Cuando nos acercábamos a la esclusa, los guardacostas comenzaron a hablar con Bemis por radio. El capitán les dio el nombre del barco, la longitud y el peso. De las cuatro esclusas que cubren la diferencia de altura de veinticuatro pies que separan el lago Superior del lago Hurón, sólo la Poe era lo bastante grande como para contener a los cargueros de mil pies. Seríamos el segundo barco en entrar a la Poe, detrás de otro navio.
Bemis puso los motores diesel a la velocidad más baja. Llamó a la sala de máquinas y les ordenó poner los motores en punto muerto. Detrás de nosotros vi a otros tres o cuatro cargueros esperando en el canal. Los que estaban más alejados amarraron a la orilla mientras esperaban.

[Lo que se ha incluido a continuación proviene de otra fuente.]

Lemma Forall_part {A : Type} (P : A -> Prop) (l1 l2 : list A) :
  l1 `sublist_of` l2 -> Forall P l2 -> Forall P l1.
Proof.
  induction 1 as [|x l1 l2 _ IH|x l1 l2 _ IH]; intros H; [done| |].
  - apply Forall_cons in H as [Hx H]. constructor; [done | by apply IH].
  - apply Forall_cons in H as [_ H]. by apply IH.
Qed.

Lemma unique_citations_spec (citations : list Citation) :
  forall seen,
    NoDup (text <$> unique_citations seen citations)
    /\ Forall (fun c => text c ∉ seen) (unique_citations seen citations)
    /\ unique_citations seen citations `sublist_of` citations.
Proof.
  induction citations as [|c rest IH]; intros seen; cbn [unique_citations].
  - split; [constructor|]. split; constructor.
  - destruct (decide (text c ∈ seen)) as [Hin|Hout].
    + destruct (IH seen) as (Hnd & Hseen & Hsub).
      split; [done|]. split; [done | by constructor].
    + destruct (IH (text c :: seen)) as (Hnd & Hseen & Hsub).
      split; [|split; [|by constructor]].
      * rewrite fmap_cons. constructor; [|done].
        intros Hin. apply list_elem_of_fmap in Hin as (c' & Heq & Hc').
        rewrite Forall_forall in Hseen. apply (Hseen c' Hc'). rewrite <- Heq. left.
      * constructor; [done|]. eapply Forall_impl; [exact Hseen|].
        intros c' Hc' Hin. apply Hc'. by right.
Qed.

(** *** A document that cannot be quoted *)

Section Raising.
Context (validate : SimpleVectorStore.json -> outcome str).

Por debajo de nosotros el muelle se iba separando. Vimos cómo el piloto, Winstein, hablaba con un grupo de marineros que iban a colocar escalerillas a los costados del barco y a amarrarlo. El suyo era un trabajo que requería mucha fuerza física. Tenían que mantener la tensión de los cabos mientras el barco se hundía y las amarras se aflojaban. Luego, justo antes de que las compuertas se abriesen hacia el lago Hurón, tenían que soltar las amarras y volver a subir a bordo.
Esperamos a una media milla de la esclusa. El sol brillaba sobre el agua y dibujaba el sucio horizonte de las ciudades gemelas. Sault Ste. Marie, en Canadá, quedaba a la izquierda, dominada por la gigantesca fábrica Algoma Steelworks, en la costa. De hecho, para llegar al lugar al que estábamos, el capitán se había guiado por diferentes partes de la fábrica Algoma: a estribor de la segunda chimenea, a estribor del primer montón de carbón, etc.